▶ Stored data entries:

********************

(* ===== verification/Stations.v ===== *)
(** * Stations: adapters at the two ends of a path

    What the adapters (tcp_helpers/fd_adapter.*, tuntap_adapter.*, lossy_fd_adapter.hh)
    promise a connection whatever happens to the packets in between: writing and reading
    do not throw, and a segment that is handed up was written at the other end. The
    class is implemented by the TUN and the UDP adapter and, over any of them, by the
    lossy adapter. *)
From S2P Require Import Prelude Wrapping Buffers Parser TcpSegment Ipv4 Addresses Adapters.

Module Stations.
Import AddressTheorems AdapterTheorems.

(** From an address and port to another. *)
Record path := mkPath { src_ip : Z; src_port : Z; dst_ip : Z; dst_port : Z }.
Definition back (p : path) : path := mkPath (dst_ip p) (dst_port p) (src_ip p) (src_port p).
Definition path_ok (p : path) : Prop := ports_in_range (src_ip p) (src_port p) (dst_ip p) (dst_port p).

Lemma back_ok p : path_ok p -> path_ok (back p).
Proof. unfold path_ok, ports_in_range. tauto. Qed.
Lemma back_back p : back (back p) = p.
Proof. by destruct p. Qed.

(** What a connection sees of a segment: all but the ports, the checksum, and how the
    payload is stored. *)
Record same_content (seg got : TCPSegment.TCPSegment) : Prop := mk_same_content {
  same_seqno : TCPHeader.seqno (TCPSegment.header got) = TCPHeader.seqno (TCPSegment.header seg);
  same_ackno : TCPHeader.ackno (TCPSegment.header got) = TCPHeader.ackno (TCPSegment.header seg);
  same_ack : TCPHeader.ack (TCPSegment.header got) = TCPHeader.ack (TCPSegment.header seg);
  same_rst : TCPHeader.rst (TCPSegment.header got) = TCPHeader.rst (TCPSegment.header seg);
  same_syn : TCPHeader.syn (TCPSegment.header got) = TCPHeader.syn (TCPSegment.header seg);
  same_fin : TCPHeader.fin (TCPSegment.header got) = TCPHeader.fin (TCPSegment.header seg);
  same_win : TCPHeader.win (TCPSegment.header got) = TCPHeader.win (TCPSegment.header seg);
  same_payload : Buffer.str (TCPSegment.payload got) = Buffer.str (TCPSegment.payload seg)
}.

Lemma carried_same sport dport seg got : carried sport dport seg got -> same_content seg got.
Proof. intros (c&E&Ep). by split; rewrite ?E. Qed.

(** [arrival p o] is what is read at the end of [p] of [o] written at its beginning.
    [ready l p sent a]: the adapter at the beginning of [p], that has been given the
    segments [sent] to write, can go on; with [l] it still listens.
    [packet p sent i]: [i] is on its way along [p] when [sent] was written there. *)
Class Station (A In Out : Type) `{Adapter A In Out} := {
  arrival : path -> Out -> In;
  ready : bool -> path -> list TCPSegment.TCPSegment -> A -> Prop;
  packet : path -> list TCPSegment.TCPSegment -> In -> Prop;
  packet_mono : forall p sent sent' i, sent ⊆ sent' -> packet p sent i -> packet p sent' i;
  ready_mono : forall l p sent sent' a, sent ⊆ sent' -> ready l p sent a -> ready l p sent' a;
  station_write : forall p sent a seg, ready false p sent a -> wrappable seg ->
    exists a' out seg', write seg a = ok (a', out, seg') /\ ready false p (sent ++ [seg]) a' /\
      Forall (packet p (sent ++ [seg])) (map (arrival p) out);
  station_read : forall l p sent b sent' i, ready l p sent b -> packet (back p) sent' i ->
    exists b' out r l', read i b = ok (b', out, r) /\ ready l' p sent b' /\
      Forall (packet p sent) (map (arrival p) out) /\ (l = false -> l' = false) /\
      forall got, r = Some got -> l' = false /\ exists seg, seg ∈ sent' /\ same_content seg got;
  station_tick : forall l p sent a ms, ready l p sent a ->
    exists a' out, tick ms a = ok (a', out) /\ ready l p sent a' /\
      Forall (packet p sent) (map (arrival p) out)
}.

(** ** The TUN adapter *)
Section Tun.
Context `{ResolverSpec}.

(** Listening on the port, or connected to the peer. *)
Definition attached (l : bool) (p : path) (b : FdAdapterBase.FdAdapterBase) : Prop :=
  path_ok p /\
  if l then listens (src_port p) b
  else FdAdapterBase.listening b = false /\ endpoint (src_ip p) (src_port p) (dst_ip p) (dst_port p) b.

Definition tun_ready (l : bool) (p : path) (sent : list TCPSegment.TCPSegment)
    (a : TCPOverIPv4OverTunFdAdapter) : Prop := attached l p (tun_base a).

Definition tun_packet (p : path) (sent : list TCPSegment.TCPSegment) (i : bytes) : Prop :=
  exists seg, seg ∈ sent /\ wrappable seg /\ wrapped (src_ip p) (src_port p) (dst_ip p) (dst_port p) seg i.

Lemma tun_packet_mono p sent sent' i : sent ⊆ sent' -> tun_packet p sent i -> tun_packet p sent' i.
Proof. intros Hs (seg&Hi&?). exists seg. auto. Qed.

Lemma tun_station_write p sent a seg :
  tun_ready false p sent a -> wrappable seg ->
  exists (a' : TCPOverIPv4OverTunFdAdapter) (out : list BufferList.BufferList) seg', write seg a = ok (a', out, seg') /\ tun_ready false p (sent ++ [seg]) a' /\
    Forall (tun_packet p (sent ++ [seg])) (map BufferList.concatenate out).
Proof.
  intros [Hp [Hl He]] Hw. destruct (Hp) as [[? ?] [? ?]].
  destruct (tun_writes (src_ip p) (src_port p) (dst_ip p) (dst_port p)) with (seg := seg) (a := a) as (o&E&Ho); [done..|].
  exists a, [o], (set_ports (src_port p) (dst_port p) seg). cbn [write tun_adapter]. rewrite E, bindR_ok.
  split; [done|]. split; [done|]. constructor; [|constructor]. exists seg.
  split; [apply elem_of_app; right; by left|]. done.
Qed.

(** What [unwrap_tcp_in_ip] makes of a datagram of the peer's. *)
Lemma unwrap_ready l p b seg body h q :
  attached l p b -> wrappable seg ->
  TCPSegment.serialize (IPv4Header.pseudo_cksum (wrap_header (dst_ip p) (src_ip p) seg))
    (set_ports (dst_port p) (src_port p) seg) = ok body ->
  Buffer.wf q -> Buffer.str q = BufferList.concatenate body -> routed (dst_ip p) (src_ip p) seg h ->
  exists b' r l', unwrap_tcp_in_ip (IPv4Datagram.mkIPv4Datagram h [q]) b = ok (b', r) /\
    attached l' p b' /\ (l = false -> l' = false) /\ forall got, r = Some got -> l' = false /\ same_content seg got.
Proof.
  intros [Hp Hr] Hw Es Hq Hs Hh. destruct (Hp) as [[? ?] [? ?]].
  destruct (unwrap_filter (dst_ip p) (dst_port p) (src_ip p) (src_port p)) with
    (seg := seg) (body := body) (h := h) (p := q) (b := b) as (got&Hc&->); try done.
  { destruct l; [left; apply Hr|right; apply Hr]. }
  assert (forall b', accepts (dst_ip p) (dst_port p) (src_ip p) (src_port p) seg b b' ->
    filter_segment (IPv4Datagram.mkIPv4Datagram h [q]) got b = ok (b', Some got)) as Ha.
  { intros b' Ha. by apply (filter_accepts (dst_ip p) (dst_port p) (src_ip p) (src_port p)) with (seg := seg). }
  destruct l.
  - destruct (opens seg) eqn:Eo.
    + destruct Hr as [El Hsrc]. apply andb_true_iff in Eo as [Esyn Erst%negb_true_iff].
      rewrite (Ha _ ltac:(unfold accepts; rewrite El; by split_and!)). eexists _, _, false.
      split; [reflexivity|]. split; [done|]. split; [done|]. intros ? [= <-]. split; [done|]. by eapply carried_same.
    + rewrite (filter_early (dst_port p) (src_port p)) with (seg := seg) by done. by exists b, None, true.
  - destruct Hr as [El He]. rewrite (Ha b ltac:(unfold accepts; by rewrite El)). exists b, (Some got), false.
    split; [done|]. split; [done|]. split; [done|]. intros ? [= <-]. split; [done|]. by eapply carried_same.
Qed.

Lemma tun_station_read l p sent b sent' i :
  tun_ready l p sent b -> tun_packet (back p) sent' i ->
  exists (b' : TCPOverIPv4OverTunFdAdapter) (out : list BufferList.BufferList) r l', read i b = ok (b', out, r) /\ tun_ready l' p sent b' /\
    Forall (tun_packet p sent) (map BufferList.concatenate out) /\ (l = false -> l' = false) /\
    forall got, r = Some got -> l' = false /\ exists seg, seg ∈ sent' /\ same_content seg got.
Proof.
  destruct b as [b]. intros Hr (seg&Hi&Hw&Hd).
  destruct (tun_unwraps (src_ip (back p)) (src_port (back p)) (dst_ip (back p)) (dst_port (back p))) with
    (seg := seg) (data := i) (b := b) as (h&q&body&Es&Hq&Hs&Hh&E); [done|].
  destruct (unwrap_ready l p b seg body h q Hr Hw Es Hq Hs Hh) as (b'&r&l'&Eu&Hb'&Hl&Hg).
  exists (mkTunAdapter b'), [], r, l'. cbn [read tun_adapter]. rewrite E, Eu, !bindR_ok.
  split; [done|]. split; [done|]. split; [constructor|]. split; [done|].
  intros got Eg. destruct (Hg got Eg). split; [done|]. by exists seg.
Qed.

Lemma tun_station_tick l p sent (a : TCPOverIPv4OverTunFdAdapter) ms :
  tun_ready l p sent a ->
  exists (a' : TCPOverIPv4OverTunFdAdapter) (out : list BufferList.BufferList),
    tick ms a = ok (a', out) /\ tun_ready l p sent a' /\ Forall (tun_packet p sent) (map BufferList.concatenate out).
Proof. intros Hr. exists a, []. by destruct a. Qed.

#[export] Instance tun_station : Station TCPOverIPv4OverTunFdAdapter bytes BufferList.BufferList := {
  arrival _ := BufferList.concatenate;
  ready := tun_ready;
  packet := tun_packet;
  packet_mono := tun_packet_mono;
  ready_mono l p sent sent' a _ Hr := Hr;
  station_write := tun_station_write;
  station_read := tun_station_read;
  station_tick := tun_station_tick
}.

End Tun.

(** ** The UDP adapter

    The ports in the segments are those of the configuration, which need not be the
    path's; the sender's address is the one the kernel gives. *)
Section Udp.
Context `{ResolverSpec}.

Definition has_source (b : FdAdapterBase.FdAdapterBase) : Prop :=
  exists ip port, 0 <= ip < 2 ^ 32 /\ 0 <= port < 2 ^ 16 /\ source (FdAdapterBase.config b) = ipv4_address ip port.

Definition udp_ready (l : bool) (p : path) (sent : list TCPSegment.TCPSegment)
    (b : TCPOverUDPSocketAdapter) : Prop :=
  path_ok p /\ has_source b /\ FdAdapterBase.listening b = l /\
  (l = false -> destination (FdAdapterBase.config b) = ipv4_address (dst_ip p) (dst_port p)).

Definition udp_packet (p : path) (sent : list TCPSegment.TCPSegment) (i : received_datagram) : Prop :=
  source_address i = ipv4_address (src_ip p) (src_port p) /\
  exists seg sport dport, seg ∈ sent /\ wrappable seg /\ 0 <= sport < 2 ^ 16 /\ 0 <= dport < 2 ^ 16 /\
    udp_wrapped sport dport seg (udp_payload i).

Definition udp_arrival (p : path) (o : Address.Address * BufferList.BufferList) : received_datagram :=
  mkReceivedDatagram (ipv4_address (src_ip p) (src_port p)) (BufferList.concatenate o.2).

Lemma udp_packet_mono p sent sent' i : sent ⊆ sent' -> udp_packet p sent i -> udp_packet p sent' i.
Proof. intros Hs [? (seg&sp&dp&Hi&?)]. split; [done|]. exists seg, sp, dp. auto. Qed.

Lemma udp_station_write p sent (a : TCPOverUDPSocketAdapter) seg :
  udp_ready false p sent a -> wrappable seg ->
  exists (a' : TCPOverUDPSocketAdapter) (out : list (Address.Address * BufferList.BufferList)) seg',
    write seg a = ok (a', out, seg') /\ udp_ready false p (sent ++ [seg]) a' /\
    Forall (udp_packet p (sent ++ [seg])) (map (udp_arrival p) out).
Proof.
  intros (Hp&(ip&port&?&?&Hs)&Hl&Hd) Hw. destruct (Hp) as [[? ?] [? ?]].
  destruct (udp_writes port (dst_ip p) (dst_port p)) with (seg := seg) (a := a) as (body&E&Hu);
    [done..|by exists ip|by apply Hd|done|].
  exists a. do 2 eexists. cbn [write udp_adapter]. rewrite E, bindR_ok. split; [reflexivity|].
  split; [split_and!; try done; by exists ip, port|]. constructor; [|constructor]. split; [done|].
  exists seg, port, (dst_port p). split; [apply elem_of_app; right; by left|]. done.
Qed.

Lemma udp_station_read l p sent (b : TCPOverUDPSocketAdapter) sent' i :
  udp_ready l p sent b -> udp_packet (back p) sent' i ->
  exists (b' : TCPOverUDPSocketAdapter) (out : list (Address.Address * BufferList.BufferList)) r l',
    read i b = ok (b', out, r) /\ udp_ready l' p sent b' /\
    Forall (udp_packet p sent) (map (udp_arrival p) out) /\ (l = false -> l' = false) /\
    forall got, r = Some got -> l' = false /\ exists seg, seg ∈ sent' /\ same_content seg got.
Proof.
  destruct i as [from data]. intros (Hp&Hsrc&Hl&Hd) [Ef (seg&sport&dport&Hi&Hw&?&?&Hu)]. cbn in Ef, Hu. subst from.
  destruct (udp_takes sport dport) with (seg := seg) (data := data) (b := b)
    (from := ipv4_address (dst_ip p) (dst_port p)) as (got&Hc&E); [done..| |].
  { destruct l; [by left|right; auto]. }
  cbn [read udp_adapter]. rewrite E, bindR_ok, Hl. apply carried_same in Hc.
  assert (forall got', Some got = Some got' -> false = false /\ exists seg, seg ∈ sent' /\ same_content seg got') as Hg.
  { intros ? [= <-]. split; [done|]. by exists seg. }
  destruct l; [destruct (opens seg)|].
  - eexists _, [], _, false. split; [reflexivity|]. by split_and!.
  - eexists _, [], _, true. split; [reflexivity|]. by split_and!.
  - eexists _, [], _, false. split; [reflexivity|]. by split_and!.
Qed.

Lemma udp_station_tick l p sent (a : TCPOverUDPSocketAdapter) ms :
  udp_ready l p sent a ->
  exists (a' : TCPOverUDPSocketAdapter) (out : list (Address.Address * BufferList.BufferList)),
    tick ms a = ok (a', out) /\ udp_ready l p sent a' /\ Forall (udp_packet p sent) (map (udp_arrival p) out).
Proof. intros Hr. exists a, []. by destruct a. Qed.

#[export] Instance udp_station :
  Station TCPOverUDPSocketAdapter received_datagram (Address.Address * BufferList.BufferList) := {
  arrival := udp_arrival;
  ready := udp_ready;
  packet := udp_packet;
  packet_mono := udp_packet_mono;
  ready_mono l p sent sent' a _ Hr := Hr;
  station_write := udp_station_write;
  station_read := udp_station_read;
  station_tick := udp_station_tick
}.

End Udp.

(** ** The lossy adapter, over any other *)
Section Lossy.
Context {G : Type} (next : G -> Z * G) {A In Out : Type} `{Station A In Out}.

Definition lossy_ready (l : bool) (p : path) (sent : list TCPSegment.TCPSegment)
    (a : LossyFdAdapter G A) : Prop := ready l p sent (_adapter a).

Lemma lossy_station_write p sent (a : LossyFdAdapter G A) seg :
  lossy_ready false p sent a -> wrappable seg ->
  exists a' out seg', lossy_write next seg a = ok (a', out, seg') /\ lossy_ready false p (sent ++ [seg]) a' /\
    Forall (packet p (sent ++ [seg])) (map (arrival p) out).
Proof.
  intros Hr Hw. unfold lossy_write. pose proof (should_drop_adapter next true a) as E.
  destruct (_should_drop next true a) as [[] a1]; cbn [snd] in E.
  - exists a1, [], seg. split; [done|]. split; [|constructor]. unfold lossy_ready. rewrite E.
    eapply ready_mono; [|exact Hr]. set_solver.
  - rewrite E. destruct (station_write _ _ _ _ Hr Hw) as (a'&out&seg'&->&Hr'&Ho). by eexists _, _, _.
Qed.

Lemma lossy_station_read l p sent (b : LossyFdAdapter G A) sent' i :
  lossy_ready l p sent b -> packet (back p) sent' i ->
  exists b' out r l', lossy_read next i b = ok (b', out, r) /\ lossy_ready l' p sent b' /\
    Forall (packet p sent) (map (arrival p) out) /\ (l = false -> l' = false) /\
    forall got, r = Some got -> l' = false /\ exists seg, seg ∈ sent' /\ same_content seg got.
Proof.
  intros Hr Hi. unfold lossy_read. destruct (station_read _ _ _ _ _ _ Hr Hi) as (b'&out&r&l'&->&Hr'&Ho&Hl&Hg).
  rewrite bindR_ok. set (b1 := mkLossy _ _). pose proof (should_drop_adapter next false b1) as E.
  destruct (_should_drop next false b1) as [drop b2]; cbn [snd] in E. exists b2, out, (if drop then None else r), l'.
  split; [done|]. split; [by unfold lossy_ready; rewrite E|]. split; [done|]. split; [done|]. by destruct drop.
Qed.

Lemma lossy_station_tick l p sent (a : LossyFdAdapter G A) ms :
  lossy_ready l p sent a ->
  exists a' out, tick (Adapter := lossy_adapter next) ms a = ok (a', out) /\ lossy_ready l p sent a' /\
    Forall (packet p sent) (map (arrival p) out).
Proof.
  intros Hr. destruct (station_tick _ _ _ _ ms Hr) as (a'&out&E&Hr'&Ho).
  exists (mkLossy (_rand a) a'), out. cbn. by rewrite E, bindR_ok.
Qed.

#[export] Instance lossy_station : @Station (LossyFdAdapter G A) In Out (lossy_adapter next) := {
  arrival := arrival;
  ready := lossy_ready;
  packet := packet;
  packet_mono := packet_mono;
  ready_mono l p sent sent' a := ready_mono l p sent sent' (_adapter a);
  station_write := lossy_station_write;
  station_read := lossy_station_read;
  station_tick := lossy_station_tick
}.

End Lossy.

End Stations.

********************

▶ WHAT THE TASK ASKS:
Copy out only the lines above from the one with "Proof. unfold path_ok, ports_in_range." to the one with "station_read : forall", inclusive, exactly as they stand.

▶ OUTPUT:
Proof. unfold path_ok, ports_in_range. tauto. Qed.
Lemma back_back p : back (back p) = p.
Proof. by destruct p. Qed.

(** What a connection sees of a segment: all but the ports, the checksum, and how the
    payload is stored. *)
Record same_content (seg got : TCPSegment.TCPSegment) : Prop := mk_same_content {
  same_seqno : TCPHeader.seqno (TCPSegment.header got) = TCPHeader.seqno (TCPSegment.header seg);
  same_ackno : TCPHeader.ackno (TCPSegment.header got) = TCPHeader.ackno (TCPSegment.header seg);
  same_ack : TCPHeader.ack (TCPSegment.header got) = TCPHeader.ack (TCPSegment.header seg);
  same_rst : TCPHeader.rst (TCPSegment.header got) = TCPHeader.rst (TCPSegment.header seg);
  same_syn : TCPHeader.syn (TCPSegment.header got) = TCPHeader.syn (TCPSegment.header seg);
  same_fin : TCPHeader.fin (TCPSegment.header got) = TCPHeader.fin (TCPSegment.header seg);
  same_win : TCPHeader.win (TCPSegment.header got) = TCPHeader.win (TCPSegment.header seg);
  same_payload : Buffer.str (TCPSegment.payload got) = Buffer.str (TCPSegment.payload seg)
}.

Lemma carried_same sport dport seg got : carried sport dport seg got -> same_content seg got.
Proof. intros (c&E&Ep). by split; rewrite ?E. Qed.

(** [arrival p o] is what is read at the end of [p] of [o] written at its beginning.
    [ready l p sent a]: the adapter at the beginning of [p], that has been given the
    segments [sent] to write, can go on; with [l] it still listens.
    [packet p sent i]: [i] is on its way along [p] when [sent] was written there. *)
Class Station (A In Out : Type) `{Adapter A In Out} := {
  arrival : path -> Out -> In;
  ready : bool -> path -> list TCPSegment.TCPSegment -> A -> Prop;
  packet : path -> list TCPSegment.TCPSegment -> In -> Prop;
  packet_mono : forall p sent sent' i, sent ⊆ sent' -> packet p sent i -> packet p sent' i;
  ready_mono : forall l p sent sent' a, sent ⊆ sent' -> ready l p sent a -> ready l p sent' a;
  station_write : forall p sent a seg, ready false p sent a -> wrappable seg ->
    exists a' out seg', write seg a = ok (a', out, seg') /\ ready false p (sent ++ [seg]) a' /\
      Forall (packet p (sent ++ [seg])) (map (arrival p) out);
  station_read : forall l p sent b sent' i, ready l p sent b -> packet (back p) sent' i ->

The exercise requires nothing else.